Letter From Michael Z. Williamson Re: Countdown to Collapse

Jim:

In response to Rosy the Bull, I have to say I’m not so pessimistic. I heard similar dire warnings about how the US economy would collapse at $3 a gallon gas, and it didn’t happen. A great many countries in Europe and Asia, with smaller economies than ours, are paying over $6 a gallon now, which as a percentage of per capita income is five to ten times what we’re paying.
As to the comments on nuclear attacks, those are inaccurate. Depleted Uranium is barely radioactive, and its danger is as a colloidal heavy metal toxin. The dangerous radionuclides from nuclear blasts are dangerous because of their short half life. It takes days for most to reach safe levels, months for a few. Even most of the area around Chernobyl is now repopulated, and that was a far more toxic contamination than most nuclear weapons. (The Ukraine insists it’s not safe, despite people living there and GUIDED TOURS, because they get aid money from fuzzy-minded anti-nuke types.) Almost all nuclear weapons these days are designed for efficiency, and the “dumb” ones are still a triple stage fission trigger with a tritium squirt to generate enough extra neutrons for the remaining fissionables to be as thoroughly used as possible. The Hiroshima and Nagasaki bombs were 1.4% and 14% energy efficient. Modern fusion boosted weapons are up to 40% efficient. It’s normally the case that the radius of total destruction exceeds the radius of the radiation.
Even with crude weapons–there are people living at ground zero in both Hiroshima and Nagasaki today, and were there within a few months of the attacks. The fear of contamination lasting “lifetimes” is groundless.

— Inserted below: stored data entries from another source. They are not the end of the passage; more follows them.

(* ===== verification/OnboardingFlow.v ===== *)
(** * The access screen of the browser
      ([frontend/src/hooks/borrow/backend/useOnBoardingFlow.ts])

    What the backend knows of the connected wallet (its journey), the e-mail code, the
    terms, and the verification that unlocks borrowing. *)

From stdpp Require Import base tactics list strings numbers.
From Stdlib Require Import Lia ZArith.
From S2P Require Import Prelude JsString JsNum Async PendingQueue Session Trace Judgements HookTrace.

Local Open Scope Z_scope.

(** ** Data *)

(** The members the hook reads of the objects the backend sends ([UserJourneyResponse],
    [VerifyUserResponse]); a flag that is missing is false. *)
Record Data := {
  d_walletAddress : option string;
  d_email : option string;
  d_workType : option string;
  d_isVerified : bool;
  d_termsAccepted : bool;
  d_phoneVerified : bool;
  d_pendingPhoneOtp : bool;
  d_requiresWaitlistOtp : bool;
  d_hasPendingWaitlist : bool;
  d_isEarlyUser : bool;
  d_otpExpiresAt : option string;
  d_stats : list (option Z);
  d_verified : bool;
  d_ok : bool;
  d_user : bool;
}.

Record BackendProblem := {
  pr_status : option string;
  pr_error_code : option string;
  pr_message : option string;
  pr_next_step : option string;
}.

(** What [json()] gives: an object, or [null]. *)
Abbreviation Reply := (Response (option Data)).
Abbreviation Posted := (Answered (option Data)).

(** The values the hook sets, its requests, and what it tells the rest of the page. *)
Inductive flow_event :=
  | FWallet (w : option string)
  | FJourney (j : option Data)
  | FOtpSettled
  | FLoading (b : bool)
  | FError (e : option string)
  | FEmail (s : string)
  | FOtp (s : string)
  | FOtpSent (b : bool)
  | FSendingOtp (b : bool)
  | FWorkType (w : option string)
  | FVerifying (b : bool)
  | FVerifyingFromOtp (b : bool)
  | FVerifyError (e : option string)
  | FUnlockedBorrow (b : bool)
  | FAccessReady (b : bool)
  | FJourneyAttempted (b : bool)
  | FSelfRequired (b : bool)
  | FTermsAccepted (b : bool)
  | FAcceptingTerms (b : bool)
  | FPhoneVerified (b : bool)
  | FPendingPhoneOtp (b : bool)
  | FAutoStarted (b : bool)
  | FSendOtpInFlight (b : bool)
  | FWaitlistOtpInFlight (b : bool)
  | FVerifyInFlight (b : bool)
  | FIsVerified (b : bool)
  | FStats (stats : list (option Z))
  | FShowAuthFlow
  | FToast (kind : Toast) (msg : string)
  | FPost (path : string) (body : list (string * string)) (r : result Posted)
  | FGetUser (wallet : string) (r : result Data)
  | FAcceptTerms (wallet : string) (r : result Data)
  | FRefresh (r : result unit)
  | FSleep (ms : Z)
  | FCleanup (run : nat).

(** What the requests answer (an answer of [getUser] and [acceptTerms] is an object),
    whether one is late ([withTimeout]), [JSON.parse] of a text, the clock, and the
    translations. *)
Class FlowOutside := {
  flow_post : list flow_event -> string -> list (string * string) -> result Posted;
  flow_getUser : list flow_event -> string -> result Data;
  flow_acceptTerms : list flow_event -> string -> result Data;
  flow_refresh : list flow_event -> result unit;
  is_late : list flow_event -> Z -> bool;
  JSON_problem : string -> option BackendProblem;
  JSON_message : string -> option string;
  is_future : list flow_event -> string -> bool;
  flow_text : string -> option Z -> string;
}.

(** ** State *)

Definition wallet : list flow_event -> option string := value_of (fun e x => match e with FWallet v => v | _ => x end) None.

(** [setJourney(prev => prev ? { ...prev, requiresWaitlistOtp: false } : prev)] *)
Definition otp_settled (j : Data) : Data :=
  {| d_walletAddress := d_walletAddress j; d_email := d_email j; d_workType := d_workType j; d_isVerified := d_isVerified j;
     d_termsAccepted := d_termsAccepted j; d_phoneVerified := d_phoneVerified j; d_pendingPhoneOtp := d_pendingPhoneOtp j;
     d_requiresWaitlistOtp := false; d_hasPendingWaitlist := d_hasPendingWaitlist j; d_isEarlyUser := d_isEarlyUser j;
     d_otpExpiresAt := d_otpExpiresAt j; d_stats := d_stats j; d_verified := d_verified j; d_ok := d_ok j; d_user := d_user j |}.

Definition journey : list flow_event -> option Data :=
  value_of (fun e x => match e with FJourney v => v | FOtpSettled => otp_settled <$> x | _ => x end) None.

Definition loading : list flow_event -> bool := value_of (fun e x => match e with FLoading v => v | _ => x end) false.
Definition error : list flow_event -> option string := value_of (fun e x => match e with FError v => v | _ => x end) None.
Definition email : list flow_event -> string := value_of (fun e x => match e with FEmail v => v | _ => x end) ""%string.
Definition otp : list flow_event -> string := value_of (fun e x => match e with FOtp v => v | _ => x end) ""%string.
Definition otpSent : list flow_event -> bool := value_of (fun e x => match e with FOtpSent v => v | _ => x end) false.
Definition sendingOtp : list flow_event -> bool := value_of (fun e x => match e with FSendingOtp v => v | _ => x end) false.
Definition workType : list flow_event -> option string := value_of (fun e x => match e with FWorkType v => v | _ => x end) None.
Definition verifying : list flow_event -> bool := value_of (fun e x => match e with FVerifying v => v | _ => x end) false.
Definition verifyingFromOtp : list flow_event -> bool := value_of (fun e x => match e with FVerifyingFromOtp v => v | _ => x end) false.
Definition verifyError : list flow_event -> option string := value_of (fun e x => match e with FVerifyError v => v | _ => x end) None.
Definition unlockedBorrow : list flow_event -> bool := value_of (fun e x => match e with FUnlockedBorrow v => v | _ => x end) false.
Definition accessReady : list flow_event -> bool := value_of (fun e x => match e with FAccessReady v => v | _ => x end) false.
Definition journeyAttempted : list flow_event -> bool := value_of (fun e x => match e with FJourneyAttempted v => v | _ => x end) false.
Definition selfRequired : list flow_event -> bool := value_of (fun e x => match e with FSelfRequired v => v | _ => x end) false.
Definition termsAccepted : list flow_event -> bool := value_of (fun e x => match e with FTermsAccepted v => v | _ => x end) false.
Definition acceptingTerms : list flow_event -> bool := value_of (fun e x => match e with FAcceptingTerms v => v | _ => x end) false.
Definition phoneVerified : list flow_event -> bool := value_of (fun e x => match e with FPhoneVerified v => v | _ => x end) false.
Definition pendingPhoneOtp : list flow_event -> bool := value_of (fun e x => match e with FPendingPhoneOtp v => v | _ => x end) false.
Definition autoStartedRef : list flow_event -> bool := value_of (fun e x => match e with FAutoStarted v => v | _ => x end) false.
Definition sendOtpInFlightRef : list flow_event -> bool := value_of (fun e x => match e with FSendOtpInFlight v => v | _ => x end) false.
Definition waitlistOtpInFlightRef : list flow_event -> bool :=
  value_of (fun e x => match e with FWaitlistOtpInFlight v => v | _ => x end) false.
Definition verifyInFlightRef : list flow_event -> bool := value_of (fun e x => match e with FVerifyInFlight v => v | _ => x end) false.

(** The flag of the borrower's provider. *)
Definition isVerified : list flow_event -> bool := value_of (fun e x => match e with FIsVerified v => v | _ => x end) false.

(** The cleanup of a run of the fetch effect has run. *)
Definition cancelled (run : nat) : list flow_event -> bool :=
  value_of (fun e b => match e with FCleanup n => b || Nat.eqb n run | _ => b end) false.

(** What the page gives the hook. *)
Record Props := {
  p_mode : WalletMode;
  p_isMiniApp : bool;
  p_primaryWallet : option string;
  p_connectedAddress : option string;
  p_contractsReady : bool;
  p_readyUser : bool;
  p_waitlistChecking : bool;
}.

(** [platform] *)
Definition platform_of (m : WalletMode) : string :=
  match m with lemon => "lemon" | farcaster => "farcaster" | webapp => "webapp" | _ => "webapp" end.

(** [wallet]: the connected address is no substitute in Farcaster. *)
Definition wallet_of (p : Props) : option string :=
  let fromPrimary := normalizeWalletAddress (p_primaryWallet p) (Some (mode_name (p_mode p))) in
  if bool_decide (p_mode p = farcaster) then fromPrimary
  else match fromPrimary with
       | Some w => Some w
       | None => normalizeWalletAddress (p_connectedAddress p) (Some (mode_name (p_mode p)))
       end.

(** [platform === "lemon" || platform === "webapp"] *)
Definition phone_platform (m : WalletMode) : bool :=
  bool_decide (platform_of m = "lemon"%string) || bool_decide (platform_of m = "webapp"%string).

Section Flow.
  Context `{OUT : FlowOutside}.

(** ** Helpers *)

Definition say (key : string) : string := flow_text ("hooks.useOnBoardingFlow." +:+ key) None.
Definition say_status (key : string) (n : Z) : string := flow_text ("hooks.useOnBoardingFlow." +:+ key) (Some n).

Definition parseBackendProblem (text : string) : option BackendProblem :=
  let raw := trim text in if bool_decide (raw = ""%string) then None else JSON_problem raw.

(** A text that is an object with a message shows the message. *)
Definition normalizeErrorMessage (err : option string) : option string :=
  if has_text err then
    match JSON_message (default ""%string err) with Some m => Some m | None => err end
  else None.

(** [a || b] on strings *)
Definition or_else (a b : string) : string := if bool_decide (a = ""%string) then b else a.

Definition setVerifyAndToast (raw : option string) (title : string) : list flow_event :=
  let fallback := or_else title (say "toast.genericError") in
  let message := match normalizeErrorMessage raw with
                 | Some pretty => if bool_decide (trim pretty = ""%string) then fallback else pretty
                 | None => fallback
                 end in
  [FVerifyError (Some message); FToast toast_error fallback].

Definition applyJourneyStats (data : Data) : list flow_event :=
  FStats (d_stats data) :: (if has_text (d_email data) then [FEmail (default ""%string (d_email data))] else []).

Definition updateJourneyFromResponse (data : Data) : list flow_event :=
  [FJourney (Some data)] ++ applyJourneyStats data ++ [FTermsAccepted (d_termsAccepted data)] ++
  (if d_phoneVerified data then [FPhoneVerified true] else []) ++ [FPendingPhoneOtp (d_pendingPhoneOtp data)] ++
  (if has_text (d_workType data) then [FWorkType (d_workType data)] else []) ++
  (if d_isVerified data then [FIsVerified true; FUnlockedBorrow true] else []).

While any disruption of oil will affect the world market, whether or not we get oil from Iran (Which at present we mostly don’t), I’m more concerned about the long term effects of industrializing India and China. Their populations are going to need massive amounts of resources, and no amount of politicking will reduce the effect. High fuel prices are the way of the future, and they are painful. But I don’t believe they’re going to cause a collapse.